El sudor de tu frente, lector, mujer e hijo, vale su peso en oro. O al menos lo valía hasta tres décadas antes de acabar el segundo milenio. Pues, un presidente de potencia dominante (llamémosla E.E.U.U.), separó con sus tijeras políticas la relación de valor dinero oro. Es un patrón reconocido colectivamente que se deroga. Puede el sudor de tu frente valer su peso en oro, hoy día, mundo financiero, bolsas de valores (con parket y pantallas) intercontinentales contectadas por backbones transoceánicos y satélites girando en la órbita que se circunscribe entre la de la Luna y la capa superior de la atmósfera, puede no valer nada.

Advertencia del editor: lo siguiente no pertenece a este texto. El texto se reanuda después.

(** C2, with the proviso it needs: a header block whose [Requires-Dist]
    values are ["foo>=1.0"] and ["bar; extra == 'dev'"], in this order,
    whose [Provides-Extra] headers, if there are any, all have the value
    [dev], and whose other headers write none of [requires], [may_require]
    and [extras], converts to a document with [requires] equal to
    [["foo>=1.0"]], [may_require] equal to the one record of [dev] with
    the dependency [bar], and [extras] equal to [["dev"]]; wherever the
    [Provides-Extra] headers stand. *)
Theorem requires_dist_example (pkg_info : Message)
    (distribution : option Distribution) :
  values_of pkg_info "Requires-Dist" = ["foo>=1.0"; "bar; extra == 'dev'"] →
  Forall (λ kv, Py.lower kv.1 = "requires-dist"
                ∨ (Py.lower kv.1 = "provides-extra" ∧ kv.2 = "dev")
                ∨ ∀ f, f ∈ ["requires"; "may_require"; "extras"] →
                       f ∉ writes (normalized kv.1))
    (headers pkg_info) →
  ∃ doc,
    pkginfo_to_dict pkg_info distribution = Ok doc
    ∧ doc !! "requires" = Some (str_list ["foo>=1.0"])
    ∧ doc !! "may_require"
      = Some (PList [PDict {[ "extra" := PStr "dev";
                              "dependencies" := str_list ["bar"] ]}])
    ∧ doc !! "extras" = Some (str_list ["dev"]).
Proof.
  intros Hvalues Hall. rewrite Forall_forall in Hall.
  assert (∃ m0 block, take_description pkg_info = Ok (m0, block))
    as (m0 & block & Ht).
  { destruct (take_description_cases pkg_info)
      as [(?&?&?&_&_&_&->)|[(_&_&->)|(_&_&->)]]; eauto. }
  destruct (take_description_block _ _ _ Ht) as (_ & Hsub & Hm0).
  destruct (take_description_values _ _ _ "Requires-Dist" Ht) as [Hv _];
    [by vm_compute|].
  rewrite Hvalues in Hv.
  destruct (take_description_values _ _ _ "Provides-Extra" Ht) as [Hpe _];
    [by vm_compute|].
  assert (∀ kv, kv ∈ headers block →
            Py.lower kv.1 = "requires-dist"
            ∨ (Py.lower kv.1 = "provides-extra" ∧ kv.2 = "dev"
               ∧ writes (normalized kv.1) = ["extras"])
            ∨ ∀ f, f ∈ ["requires"; "may_require"; "extras"] →
                   f ∉ writes (normalized kv.1)) as Hblock.
  { intros kv Hkv. destruct (Hall _ (Hsub _ Hkv)) as [?|[[Hk ?]|?]]; auto.
    right. left. split_and!; [done..|]. unfold normalized. by rewrite Hk. }
  (* the loop returns *)
  pose proof (loop_shape block _ m0 (λ _ H, H) (block_shape _ _ _ Ht))
    as Hloop.
  destruct (fold_result (process_key block) _ m0) as [m|e] eqn:Hl.
  2:{ destruct Hloop as (_ & ([k v] & Hkv & Hn) & _). exfalso.
      unfold normalized in *. simpl in *.
      destruct (Hblock _ Hkv) as [Hk|[(Hk & _)|Hno]]; simpl in *.
      - by rewrite Hk in Hn.
      - by rewrite Hk in Hn.
      - apply (Hno "extras"); [by repeat constructor|].
        unfold normalized. rewrite Hn. by left. }
  clear Hloop.
  (* the two fields that the key [requires-dist] alone writes *)
  assert ("requires-dist" ∈ unique (Py.lower <$> msg_keys block)) as Hin.
  { apply (values_of_loop_key block "Requires-Dist"). by rewrite Hv. }
  assert (∀ f, f ∈ ["requires"; "may_require"] →
            ∃ m1 m2, m1 !! f = None
              ∧ store_requirements m1 ["foo>=1.0"; "bar; extra == 'dev'"]
                = Ok m2
              ∧ m !! f = m2 !! f) as Hfield.
  { intros f Hf.
    destruct (loop_single_writer block _ m0 m "requires-dist" f
                (unique_NoDup _) Hin) as (m1 & m2 & Hm1 & Hstep & Hm);
      [|done|].
    { intros key Hkey Hne.
      destruct (loop_key_origin block key Hkey) as (k & v & Hkv & ->).
      destruct (Hblock _ Hkv) as [?|[(_ & _ & Hw)|Hno]]; [done| |].
      - unfold normalized in Hw. simpl in Hw. rewrite Hw.
        in_cases Hf; subst f; not_in_list.
      - apply Hno. in_cases Hf; subst f; by repeat constructor. }
    exists m1, m2. split_and!; [|  |done].
    - rewrite Hm1. apply Hm0. by in_cases Hf; subst f.
    - rewrite process_key_rule in Hstep.
      assert (placeholder block "requires-dist" = false) as Hp.
      { unfold placeholder. apply andb_false_iff. left.
        apply bool_decide_eq_false. intros H.
        by apply (bool_decide_pack _) in H. }
      assert (rule_of (Py.replace "-" "_" "requires-dist")
              = RequirementRule) as Hrule by evaluate.
      rewrite Hp, Hrule in Hstep. unfold msg_get_all in Hstep.
      change "requires-dist" with (Py.lower "Requires-Dist") in Hstep.
      by rewrite values_of_lower, Hv in Hstep. }
  assert (m !! "requires" = Some (str_list ["foo>=1.0"])) as Hrequires.
  { destruct (Hfield "requires") as (m1 & m2 & _ & Hstore & ->);
      [by repeat constructor|].
    apply store_requirements_fields in Hstore as [-> _]. evaluate. }
  assert (m !! "may_require"
          = Some (PList [PDict {[ "extra" := PStr "dev";
                                  "dependencies" := str_list ["bar"] ]}]))
    as Hmay.
  { destruct (Hfield "may_require") as (m1 & m2 & _ & Hstore & ->);
      [by repeat constructor|].
    apply store_requirements_fields in Hstore as [_ ->]. evaluate. }
  (* the extras *)
  destruct (loop_extras block m0 m) as (tail & Htail & Hextras);
    [by apply Hm0| |done|].
  { intros kv Hkv Hw.
    destruct (Hblock _ Hkv) as [?|[(? & _)|Hno]]; [by right|by left|].
    by destruct (Hno "extras"); [repeat constructor|]. }
  rewrite Hv, Hpe in *.
  assert (fst <$> sorted_items
                    (group_requirements
                       ["foo>=1.0"; "bar; extra == 'dev'"]).2 = ["dev"])
    as Hnames by evaluate.
  rewrite Hnames in Htail.
  assert (Forall (λ x, x = "dev") (values_of pkg_info "Provides-Extra"))
    as Hdev.
  { apply Forall_forall. intros x Hx.
    apply values_of_elem in Hx as (k & Hkv & Hk).
    change (Py.lower "Provides-Extra") with "provides-extra" in Hk.
    destruct (Hall _ Hkv) as [Hk'|[[_ Hd]|Hno]]; simpl in *; [congruence|done|].
    destruct (Hno "extras"); [by repeat constructor|].
    unfold normalized. simpl. rewrite Hk. by left. }
  assert (∃ texts, m !! "extras" = Some (str_list texts)
                   ∧ texts ≠ [] ∧ Forall (λ x, x = "dev") texts)
    as (texts & Hm & Hne & Hsame).
  { exists (values_of pkg_info "Provides-Extra" ++ tail).
    destruct Htail as [->|[-> Hne]].
    - rewrite Hextras. split_and!.
      + by destruct (values_of pkg_info "Provides-Extra").
      + by destruct (values_of pkg_info "Provides-Extra").
      + apply Forall_app. split; [done|]. by repeat constructor.
    - clear Hnames.
      destruct (values_of pkg_info "Provides-Extra") as [|p ps] eqn:E;
        [by destruct Hne|].
      rewrite Hextras, !app_nil_r.
      split_and!; [reflexivity|discriminate|exact Hdev]. }
  eexists. split.
  { eapply (pkginfo_to_dict_after_loop _ _ _ _ m); [done|done|done|].
    by rewrite sorted_unique_texts,
      (sorted_unique_all_same "dev" texts Hne Hsame). }
  split_and!.
  - by rewrite final_fields_frame by not_in_list.
  - by rewrite final_fields_frame by not_in_list.
  - rewrite handle_contacts_frame by not_in_list.
    rewrite add_distribution_fields_frame by done.
    by rewrite lookup_insert_eq.
Qed.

En cualquier caso, los relatos religiosos acogieron al homínido perdiendo la cola y también el pensamiento que emerge de la espina dorsal, continuación natural de la cola. Maitunas u orgías donde la comunidad recuerda su origen anfibio. Un homínido sin cola y con sus genitales inhibidos bajo relatos religiosos puede convertirse en todo actividad neuronal. So capa de la generación tecnológica de un entramado de maquinaria y sistemas eléctricos dispuesto a fin de transformar la actividad neuronal homínida en transformación de la realidad. Ya habrá que saltar la brecha digital para contextualizar la trama.

Acabada la II Guerra Mundial, desde 1947, cuando 23 naciones firmaron un acuerdo general sobre comercio y aranceles (GATT), sucede en el mundo que el valor del dinero está por encima del valor de las personas. El mundo moderno de ilustración como palabra, verdad y sistema queda sometido al cómputo financiero del dinero sin nombre ni identidad. Cuando la red militar distribuida ARPA haya engendrado a la www en la red de redes, la especulación, como técnica para gestionar este dinero financiero global, sobrevendrá el arte de la guerra para el tercer milenio. Debido a que se pueden mover simultáneamente activos en tiempo real en cualquier bolsa del globo, la economía-mundo acabará por volverse esquizofrénica, y ya no reconocerá sus origines nacionales. La esquizofrenia, como efecto de habitar varias realidades simultáneamente, cabalgando argumentos de entropía, se instaura en la sociedad sesgando a un hombre moderno de otro posmoderno. Ilústrese un corte, un rotura en la multiplicidad de realidades.

Aquel acuerdo engendró a la Organización Mundial para el Comercio (WTO), que cinco décadas después habrá crecido lo suficiente como para absorber el usufructo del poder a los Estados Nación. La OMC arbitra un combate de boxeo en lo que podríamos llamar ring intermundial de comercio. En una esquina del cuadrilátero se sienta un guerrero enorme (yen, dólar, euro); en la otra, el FMI hace de entrenador de un equipo de boxeadores escuchumicidos de las otras monedas. El BM arbitra y por turno van recibiendo lo suyo (sus tasas y comisiones) en un combate desigual. Los territorios serán ocupados, borrados, y reconstruidos en forma de democracias dentro del sistema total.

Este es el origen del Mercado Libre, es decir, un sistema de mercado global, donde la capacidad para gobernar de los parlamentos en los países miembros está subordinada a las exigencias del comercio internacional, y la actividad política se convierte en mera figuración mediática representando un guión y ejecutando una agenda escrita sujetas a la presión de las grandes corporaciones.

Aterrizando sobre lo escrito, sobre la Historia, siglo pasado, una gran guerra, seguida de otra guerra, encumbró, sobre la red biosférica de todos los seres vivos y la red noosférica de todos los seres inteligentes del planeta, a través de sistemas de comunicaciones y de inimaginables creaciones técnicas como servidores, routers, estaciones clientes, una red de redes virtuales. Arpanet.

Por el cultivo de la técnica, cualquier otro ser vivo, ora micro ora meso ora macro, ora mamífero bípedo, quedaba súbdito del nuevo reino. Puro sueño. Sueño dogmático, sueño en una sociedad de espectáculo, pura actividad neuronal. Un nuevo ojo, magnético, dual, comenzaba a virtualizar la biosfera, agregando, capas dentro de capas, una capa con código por hilos y tiempo de ejecución por trama.